Scatter plot of individual principal component scores derived from the Procrustes shape variables. PC1 (32.2%) describes variation between the experimental and control/sham pigs. Variation in PC scores along PC1 was statistically significant (P < 0.001). Black circles, control/sham group; gray circles, experimental group.

Fig. 8

Thin-plate spines illustrating variation of 3D coordinate shape variables along PC1 in the midsagittal plane with the cranial base visualized. No differences in cranial base angle are evident in the splines (experimental group, negative PC scores; control/sham group, positive PC scores). Any variation in the orientation of the cranial base follows the orientation of the neurocranium as a whole. Similarly, there are no differences in the relative sizes of the anterior and posterior cranial base. Visualizations of the mandible and infraorbital region, as line segments, were excluded from this figure to aid in the visualization of other morphological features.

Fig. 10

(A) Thin-plate splines illustrating variation of 3D coordinate shape in the infraorbital region along PC1. In this figure, the splines are oriented sagittally and are located lateral to the midsagittal plane. The experimental group (negative PC scores) is characterized by an infraorbital region that faces inferiorly, whereas the infraorbital region of the control/sham group (positive PC scores) faces superiorly. This is further illustrated by the representative experimental (B) and control/sham (C) pigs. The dashed line along the infraorbital region, from the frontolacrimal suture to the zygomatic root, of the experimental pig shows the greater inferior orientation of the zygomaxillary surface. In contrast, the dashed line of the control/sham pig shows the superiorly oriented zygomaxillary surface. Visualizations of the cranial base and infraorbital region, as line segments or surface renderings, were excluded from this figure to aid in the visualization of other morphological features.

Fig. 9

(A) Thin-plate splines illustrating variation of 3D coordinate shape variables in the infraorbital region along PC1. Selected landmarks are labeled to aid visualization. In this figure, the splines are in the horizontal plane and is located approximately in the middle of the infraorbital region near the inferior margin of the orbital rim. The infraorbital landmarks are represented as a surface rendering in gray. The experimental group (negative PC scores) is characterized by an infraorbital depression as demonstrated by the posterior and medial deformation of the spline. In contrast, the infraorbital region of the control/sham group (positive PC scores) is characterized as ‘inflated’. This is demonstrated by the anterior and lateral deformation in the spline along the infraorbital region. The depression in the experimental group is due to a reorientation of the zygomatic aspect of the infraorbital region relative to the maxillary region.
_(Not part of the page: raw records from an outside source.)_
(** [os.makedirs(name, exist_ok=True)].  The recursion on the head of
    [os.path.split] is bounded by [fuel]; [makedirs] starts it with the
    length of the name, which the heads stay below.  The result comes with
    the file system as the call leaves it, also when it raises. *)
Fixpoint makedirs_rec (fuel : nat) (name : string) (f : FS) : result unit * FS :=
  let '(head, tail) := PosixPath.split name in
  let '(head, tail) :=
    if decide (tail = "") then PosixPath.split head else (head, tail) in
  (* [if head and tail and not path.exists(head)]: the value says whether
     the call returns right after ([tail == curdir]). *)
  let above : result bool * FS :=
    if negb (bool_decide (head = "")) && negb (bool_decide (tail = ""))
       && negb (path_exists f head)
    then match fuel with
         | O => (Ok false, f)
         | S fuel' =>
             match makedirs_rec fuel' head f with
             | (Ok _, f') => (Ok (bool_decide (tail = ".")), f')
             | (Raise FileExistsError, f') => (Ok (bool_decide (tail = ".")), f')
             | (Raise e, f') => (Raise e, f')
             end
         end
    else (Ok false, f) in
  match above with
  | (Raise e, f1) => (Raise e, f1)
  | (Ok true, f1) => (Ok tt, f1)
  | (Ok false, f1) =>
      match mkdir name f1 with
      | Ok f2 => (Ok tt, f2)
      | Raise e => if isdir f1 name then (Ok tt, f1) else (Raise e, f1)
      end
  end.

Definition makedirs (name : string) : M unit :=
  fun w =>
    match makedirs_rec (String.length name) name (fs w) with
    | (Ok _, f) => (Ok tt, log_event (EvMakedirs name) (set_fs f w))
    | (Raise e, f) => (Raise e, set_fs f w)
    end.

(** [os.path.exists(path)] as a computation. *)
Definition exists_ (path : string) : M bool :=
  fun w => (Ok (path_exists (fs w) path), w).

(** Opening [path] for reading and taking all of it: the content. *)
Definition read_file (path : string) : M string :=
  fun w =>
    match fs w !! path with
    | Some (File content) => (Ok content, w)
    | Some Dir => (Raise IsADirectoryError, w)
    | None => (Raise FileNotFoundError, w)
    end.

(** [open(path, 'r')] and reading all of it, in text mode. *)
Definition read_text (path : string) : M string :=
  content <- read_file path ;;
  ret (TextIO.universal_newlines content).

(** Creating or truncating the file at [path], as [open(path, "w")] and
    [open(path, "wb")] do. *)
Definition create (path : string) (f : FS) : result FS :=
  match f !! path with
  | Some Dir => Raise IsADirectoryError
  | Some (File _) => Ok (<[path := File ""]> f)
  | None =>
      match parent_check f path with
      | Ok _ => Ok (<[path := File ""]> f)
      | Raise e => Raise e
      end
  end.

(** [open(path, "w")] *)
Definition open_w (path : string) : M unit :=
  fun w =>
    match create path (fs w) with
    | Ok f => (Ok tt, log_event (EvCreate path) (set_fs f w))
    | Raise e => (Raise e, w)
    end.

(** [f.write(text)] for the file opened at [path]: the text goes after
    what the file holds. *)
Definition write (path text : string) : M unit :=
  fun w =>
    match fs w !! path with
    | Some (File content) =>
        (Ok tt, log_event (EvWrite path text)
                  (set_fs (<[path := File (content +:+ text)]> (fs w)) w))
    | _ => (Raise ValueError, w)
    end.

(** [shutil.copy(src, dst)]: into [dst] when it is a directory; the same
    file is refused; the content of [src] becomes the content of the
    target. *)
Definition copy (src dst : string) : M unit :=
  fun w =>
    let dst := if isdir (fs w) dst then PosixPath.join dst (PosixPath.basename src) else dst in
    if decide (src = dst) then (Raise SameFileError, w)
    else match fs w !! src with
         | None => (Raise FileNotFoundError, w)
         | Some Dir => (Raise IsADirectoryError, w)
         | Some (File content) =>
             match create dst (fs w) with
             | Ok f =>
                 (Ok tt, log_event (EvCopy src dst)
                           (set_fs (<[dst := File content]> f) w))
             | Raise e => (Raise e, w)
             end
         end.

End Os.

(** ** Python values *)

Local Set Warnings "-register-all".

(** The values [json.load] builds; [F] is the type of floats. *)
Inductive pyval (F : Type) : Type :=
  | PyNone
  | PyBool (b : bool)
  | PyInt (z : Z)
  | PyFloat (x : F)
  | PyStr (s : string)
  | PyList (items : list (pyval F))
  | PyDict (entries : list (string * pyval F)).
Arguments PyNone {F}.
Arguments PyBool {F} b.
Arguments PyInt {F} z.
Arguments PyFloat {F} x.
Arguments PyStr {F} s.
Arguments PyList {F} items.
Arguments PyDict {F} entries.

(** An element of an [xml.etree.ElementTree] tree. *)
Inductive element : Type :=
  | Element (tag : string) (text : option string) (children : list element).

Definition tag_of (e : element) : string := let 'Element t _ _ := e in t.
Definition text_of (e : element) : option string := let 'Element _ x _ := e in x.

(** [e.findall(".//*")]: the descendants of [e], in document order. *)
Fixpoint descendants (e : element) : list element :=
  let 'Element _ _ children := e in
  flat_map (fun c => c :: descendants c) children.

(** [e.findall(".//item")] *)
Definition find_items (e : element) : list element :=
  List.filter (fun d => bool_decide (tag_of d = "item")) (descendants e).

(** [str(z)] for an [int]. *)
Definition str_of_Z (z : Z) : string := NilZero.string_of_int (Z.to_int z).

(** ** The module's functions *)
Module Tool.
(** The parts of the platform taken as they are: floats and their [repr];
    [json.load], as a function of the text read; the cells of a data frame
    and their [repr]; [pandas.read_excel] and [ET.parse], as functions of
    the bytes of the file; the clock reading [datetime.now()] of the run,
    formatted by [strftime("%d-%m-%Y %H:%M:%S")]. *)
Record platform : Type := mkPlatform {
  pyfloat : Type;
  float_repr : pyfloat → string;
  json_load : string → result (pyval pyfloat);
  xlcell : Type;
  xlcell_repr : xlcell → string;
  read_excel : string → result (list (pyval pyfloat) * list (list xlcell));
  xml_parse : string → result element;
  timestamp : string
}.

Section Platform.

Variable P : platform.


(** [repr(v)] *)
Fixpoint repr (v : pyval (pyfloat P)) : string :=
  match v with
  | PyNone => "None"
  | PyBool b => if b then "True" else "False"
  | PyInt z => str_of_Z z
  | PyFloat x => float_repr P x
  | PyStr s => PyStr.repr s
  | PyList items => "[" +:+ PyStr.join ", " (List.map repr items) +:+ "]"
  | PyDict entries =>
      "{" +:+ PyStr.join ", "
                (List.map (fun kv => PyStr.repr (fst kv) +:+ ": " +:+ repr (snd kv)) entries)
          +:+ "}"
  end.

(** [repr(x)] for the text of an element: [None] or a [str]. *)
Definition repr_text (x : option string) : string :=
  match x with
  | None => "None"
  | Some s => PyStr.repr s
  end.

(** The f-string of the four converters:
    [f"INSERT INTO my_table ({', '.join(columns)}) VALUES ({', '.join(values)});\n"],
    [values] being the [repr] of each cell. *)
Definition insert_statement (columns values : list string) : string :=
  "INSERT INTO my_table (" +:+ PyStr.join ", " columns +:+ ") VALUES ("
    +:+ PyStr.join ", " values +:+ ");" +:+ String LF "".

(** [migrate_csv(filepath, new_file_path)] *)
Definition migrate_csv (filepath new_file_path : string) : M unit :=
  content <- Os.read_file filepath ;;
  rows <- lift (Csv.reader_rows content) ;;
  Os.open_w new_file_path ;;
  match rows with
  | [] => raise IndexError
  | columns :: data_rows =>
      for_each data_rows (fun row =>
        Os.write new_file_path (insert_statement columns (List.map PyStr.repr row)))
  end.

(** [', '.join(columns)] for the labels of a data frame: a label that is
    not a [str] is a [TypeError]. *)
Fixpoint str_items (labels : list (pyval (pyfloat P))) : result (list string) :=
  match labels with
  | [] => Ok []
  | PyStr s :: rest =>
      match str_items rest with
      | Ok l => Ok (s :: l)
      | Raise e => Raise e
      end
  | _ :: _ => Raise TypeError
  end.

(** [migrate_excel(filepath, new_file_path)] *)
Definition migrate_excel (filepath new_file_path : string) : M unit :=
  content <- Os.read_file filepath ;;
  df <- lift (read_excel P content) ;;
  Os.open_w new_file_path ;;
  let columns := fst df in
  for_each (snd df) (fun row =>
    names <- lift (str_items columns) ;;
    Os.write new_file_path (insert_statement names (List.map (xlcell_repr P) row))).

(** [for entry in data]: the items of a list, the keys of a dict, the
    characters of a [str]; the other values are not iterable. *)
Definition iterate (data : pyval (pyfloat P)) : result (list (pyval (pyfloat P))) :=
  match data with
  | PyList items => Ok items
  | PyDict entries => Ok (List.map (fun kv => PyStr (fst kv)) entries)
  | PyStr s => Ok (List.map (fun c => PyStr (String c "")) (list_ascii_of_string s))
  | _ => Raise TypeError
  end.
(** * Work-page generator: a shallow embedding of [scripts/generate_work_pages.py]

    The script reads the rows of a spreadsheet and emits one Markdown page
    (YAML front matter plus body) per row.  This development embeds its
    helpers ([slug_id], [parse_date], [parse_list], [yaml_quote],
    [to_yaml_value], [build_front_matter]) and the row loop of [main], and
    relates them to the behaviour described for [normalize_id],
    [normalize_date], [serialize_scalar] and the document writer.

    Modelling conventions.
    - A Python [str] is a list of characters.  Characters are restricted to
      code points below 256; in that range the decimal digits ([\d]) are
      exactly '0'..'9' and the characters removed by [str.strip] are
      U+0009..U+000D, U+001C..U+0020, U+0085 and U+00A0.
    - A cell value is a [scalar]: [None], a bool, an int, a float, a str, a
      [datetime.date] or a [datetime.datetime].
    - A float is given by its binary value together with the text the
      runtime prints for it: [repr] of a float is the interpreter's
      shortest round-trip printer, which is not part of the script.  Every
      result below holds whatever that text is.
    - Exceptions are values of [exn]; a computation that may raise returns a
      [result]. *)

From Stdlib Require Import ZArith String Ascii List Bool Lia.
From Stdlib Require Import Numbers.DecimalString Floats.SpecFloat.
From stdpp Require Import base option list gmap strings.

Set Warnings "-abstract-large-number".

Coercion list_ascii_of_string : string >-> list.
Abbreviation str := (list ascii).

(** ** Characters and strings *)

Definition NL : ascii := "010"%char.   (* newline *)
Definition DQ : ascii := "034"%char.   (* double quote *)
Definition BS : ascii := "092"%char.   (* backslash *)

Definition code (c : ascii) : N := N_of_ascii c.

(** [\d] on code points below 256. *)
Definition isdigit (c : ascii) : bool :=
  (48 <=? code c)%N && (code c <=? 57)%N.

(** [str.isspace] on code points below 256. *)
Definition isspace (c : ascii) : bool :=
  ((9 <=? code c)%N && (code c <=? 13)%N)
  || ((28 <=? code c)%N && (code c <=? 32)%N)
  || (code c =? 133)%N || (code c =? 160)%N.

Fixpoint lstrip (s : str) : str :=
  match s with
  | c :: s' => if isspace c then lstrip s' else s
  | [] => []
  end.

Definition rstrip (s : str) : str := rev (lstrip (rev s)).

(** [s.strip()] *)
Definition strip (s : str) : str := lstrip (rstrip s).

(** [sep.join(parts)] *)
Fixpoint join (sep : str) (parts : list str) : str :=
  match parts with
  | [] => []
  | [p] => p
  | p :: ps => p ++ sep ++ join sep ps
  end.
Definition article_placeholders (template : string) : list Init.Placeholder :=
  [ text_placeholder "body" "first body";
    text_placeholder "summary" "a summary";
    text_placeholder "body" "second body" ].

Definition article_templates : list (string * string) :=
  [("article.html", "Article"); ("news.html", "News")].

Definition stored_slug (p : Page) (language : string) : option Init.value :=
  Some (Init.Str (page_slug language site_tables p)).

Definition stored_title (p : Page) (language : string) : option Init.value :=
  None.

(** The constructor on the example site; [edit_about] edits page 2 in
    English with the article template. *)
Definition construct (kwargs : Init.Kwargs) : Init.Exc Init.Form :=
  Init.__init__ site_mode "default.html" article_templates
                article_placeholders stored_slug stored_title
                kwargs page_form_fields.

Definition edit_about : Init.Kwargs := {|
  Init.kw_language := Some "en";
  Init.kw_template := Some "article.html";
  Init.kw_instance := Some 2%positive
|}.

Definition about_form : Init.Form :=
  Eval vm_compute in
    match construct edit_about with
    | inr form => form
    | inl _ => {| Init.language := ""; Init.fields := [] |}
    end.

(** Closes a goal that is settled by running the definitions. *)
Ltac by_computation := vm_compute; first [reflexivity | discriminate].

(* ===================================================================== *)
(** ** Properties *)
(* ===================================================================== *)

Lemma contains_In (xs : list string) (x : string) :
  contains xs x = true <-> In x xs.
Proof.
  unfold contains. rewrite existsb_exists. split.
  - intros [y [Hy Heq]]. apply String.eqb_eq in Heq. now subst.
  - intros H. exists x. split; [assumption | apply String.eqb_refl].
Qed.

Lemma contains_false (xs : list string) (x : string) :
  contains xs x = false <-> ~ In x xs.
Proof.
  rewrite <- contains_In. destruct (contains xs x); split; intros; congruence.
Qed.

Lemma no_length_nil {A} (l : list A) :
  (List.length l =? 0)%nat = true <-> l = [].
Proof.
  rewrite Nat.eqb_eq. destruct l; simpl; split; intros; congruence.
Qed.

Lemma filter_nil_iff {A} (f : A -> bool) (l : list A) :
  filter f l = [] <-> forall x, In x l -> f x = false.
Proof.
  induction l as [|a l IH]; simpl.
  - split; [intros _ x [] | reflexivity].
  - destruct (f a) eqn:Ha; split.
    + discriminate.
    + intros H. specialize (H a (or_introl eq_refl)). congruence.
    + intros H x [<- | Hx]; [assumption | now apply IH].
    + intros H. apply IH. intros x Hx. apply H. now right.
Qed.

Lemma filter_not_nil_iff {A} (f : A -> bool) (l : list A) :
  filter f l <> [] <-> exists x, In x l /\ f x = true.
Proof.
  split.
  - intros H. destruct (filter f l) as [|x r] eqn:E; [congruence |].
    exists x. apply filter_In. rewrite E. now left.
  - intros [x Hx] E. apply filter_In in Hx. rewrite E in Hx. destruct Hx.
Qed.
(** * The per-node query registry of the StarRocks backend

    A shallow embedding of [be/src/exec/pipeline/query_context.h] and
    [be/src/common/tracer.h], followed by the properties of the
    query-context lifecycle that are checked against it.

    Conventions.
    - A [size_t] is a [Z] in [0, 2^w); the fetch-and-add operations of
      [std::atomic<size_t>] wrap modulo [2^w], written out with [Z.modulo].
      The width [w] is a variable of the development (at least 16, as the
      C standard requires of [size_t]).
    - An [int64_t] is a [Z]; arithmetic on it is wrapped to the signed 64-bit
      range by [int64_wrap].  Every statement about deadlines is made under a
      no-overflow precondition, so none of them depends on what the hardware
      does on signed overflow.
    - A raw C++ pointer to a collaborator object ([ExecEnv*],
      [DescriptorTbl*]) is an [option positive]; [None] is [nullptr].
    - [steady_clock::now().time_since_epoch()] is an argument [now] of the
      methods that read the clock, counted in ticks of one nanosecond (the
      period of [steady_clock] in libstdc++). *)

From stdpp Require Import gmap gmultiset list sorting strings.

Local Open Scope Z_scope.

(** ** Basic types *)

(** [TUniqueId] (gen_cpp/Types_types.h): a pair of 64-bit integers, compared
    and hashed field by field. *)
Record TUniqueId : Type := mkTUniqueId {
  hi : Z;
  lo : Z
}.

#[global] Instance TUniqueId_eq_dec : EqDecision TUniqueId.
Proof. solve_decision. Defined.

#[global] Instance TUniqueId_countable : Countable TUniqueId.
Proof.
  apply (inj_countable' (fun id => (hi id, lo id))
                        (fun p => mkTUniqueId (fst p) (snd p))).
  intros [h l]. reflexivity.
Defined.

Definition ptr : Type := option positive.
Definition nullptr : ptr := None.

(** [Status], reduced to its status code. *)
Definition Status : Type := Z.

(** [ObjectPool]: the addresses of the objects allocated from the arena. *)
Definition ObjectPool : Type := list positive.

(** Modelled from the spec: [FragmentContextManager]
    (exec/pipeline/fragment_context.h is not part of the sources).  The
    sub-registry of a query's fragments; its internals are out of scope, and
    only the status forwarded by a cancellation is kept. *)
Record FragmentContextManager : Type := mkFragmentContextManager {
  _cancel_status : option Status
}.

(** The two ways a method call can end: it returns a value, or a failed
    assertion terminates the process. *)
Inductive outcome (A : Type) : Type :=
| Returns (a : A)
| Aborts.
Arguments Returns {A} a.
Arguments Aborts {A}.

(** The build mode, which decides whether [DCHECK] is compiled in. *)
Inductive build : Type := Debug | Release.

(** Modelled from the spec: [DCHECK] (a macro of the logging library, not
    part of the sources), a debug assertion: the condition is checked in
    debug builds and compiled out in every other build.  [DCHECK b c] tells
    whether execution continues past the assertion. *)
Definition DCHECK (b : build) (cond : bool) : bool :=
  match b with
  | Debug => cond
  | Release => true
  end.

(** ** Fixed-width arithmetic *)

Definition int64_wrap (z : Z) : Z := (z + 2 ^ 63) mod 2 ^ 64 - 2 ^ 63.

(** [duration_cast<milliseconds>] of a count of nanoseconds: integer
    division truncating towards zero. *)
Definition ns_to_ms (ns : Z) : Z := Z.quot ns 1000000.

(** Conversion of a count of seconds to the common type (nanoseconds) of
    [steady_clock::duration + seconds]. *)
Definition s_to_ns (s : Z) : Z := int64_wrap (s * 1000000000).

(** ** QueryContext *)

(** The data members of [class QueryContext], in declaration order. *)
Record QueryContext : Type := mkQueryContext {
  _exec_env : ptr;
  _query_id : TUniqueId;
  _fragment_mgr : option FragmentContextManager;
  _total_fragments : Z;
  _num_fragments : Z;
  _num_active_fragments : Z;
  _deadline : Z;
  _expire_seconds : Z;
  _is_runtime_filter_coordinator : bool;
  _object_pool : ObjectPool;
  _desc_tbl : ptr
}.
Lemma list_ascii_of_string_inj (s t : string) :
  list_ascii_of_string s = list_ascii_of_string t -> s = t.
Proof.
  intro H.
  rewrite <- (string_of_list_ascii_of_string s),
          <- (string_of_list_ascii_of_string t), H.
  reflexivity.
Qed.

(** X19.  The title tells the chart's settings apart: two argument sets
    with the same title have the same [--year] text and the same
    [--citizen] flag, whatever the year text contains. *)
Theorem plot_title_injective (a b : Args) :
  plot_title a = plot_title b ->
  year a = year b /\ citizen a = citizen b.
Proof.
  unfold plot_title. intro H.
  apply (f_equal list_ascii_of_string) in H.
  rewrite !list_ascii_of_string_app in H.
  apply app_inv_head in H.
  set (ya := list_ascii_of_string (year a)) in *.
  set (yb := list_ascii_of_string (year b)) in *.
  assert (Hy : ya = yb -> year a = year b)
    by (apply list_ascii_of_string_inj).
  rewrite !app_assoc in H.
  do 2 apply app_inv_tail in H.
  rewrite <- !app_assoc in H.
  destruct (citizen a), (citizen b).
  - apply app_inv_tail in H. split; [exact (Hy H) | reflexivity].
  - exfalso. apply (f_equal (@rev ascii)) in H.
    rewrite !rev_app_distr in H. cbn in H. discriminate H.
  - exfalso. apply (f_equal (@rev ascii)) in H.
    rewrite !rev_app_distr in H. cbn in H. discriminate H.
  - apply app_inv_tail in H. split; [exact (Hy H) | reflexivity].
Qed.
(** The watcher's way of writing the rule agrees with the handler's. *)
Lemma watcher_rule_is_status_rule (running total : Z) :
  0 <= running ->
  (if (0 <? running) && (running =? total) then "running"
   else if 0 <? running then "partial" else "stopped")
  = status_rule running total.
Proof.
  intros Hpos. unfold status_rule.
  destruct (Z.eqb_spec running 0) as [-> | Hne]; [reflexivity |].
  assert (Hlt : (0 <? running) = true) by (apply Z.ltb_lt; lia).
  rewrite Hlt. simpl. by destruct (running =? total).
Qed.

Lemma publish_ok eventType data s :
  closed (SSE.broadcast (broker s)) = false ->
  exists s',
    publish eventType data s = Ok s'
    /\ backend s' = backend s /\ scanner s' = scanner s /\ now s' = now s
    /\ published s' = published s ++ [SSE.mkEvent eventType data]
    /\ closed (SSE.broadcast (broker s')) = false
    /\ SSE.clients (broker s') = SSE.clients (broker s)
    /\ SSE.heap (broker s') = SSE.heap (broker s).
Proof.
  intros Hopen. unfold publish, SSE.BroadcastJSON, SSE.Broadcast, send. rewrite Hopen.
  destruct (length (buf (SSE.broadcast (broker s))) <? cap (SSE.broadcast (broker s)))%nat;
    simpl; eexists; (split; [reflexivity |]); simpl; repeat split; done.
Qed.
Variation in the infraorbital region is further illustrated by the computed tomography renderings in B and C. The infraorbital region of the experimental group (B) is coronally oriented whereas the infraorbital region of the control/sham group (C) is parasagittally oriented. Visualizations of the mandible and cranial base, as line segments, were excluded from this figure to aid in the visualization of other morphological features. rh, rhinion; l, lambda; ba, basion; pr, prosthion.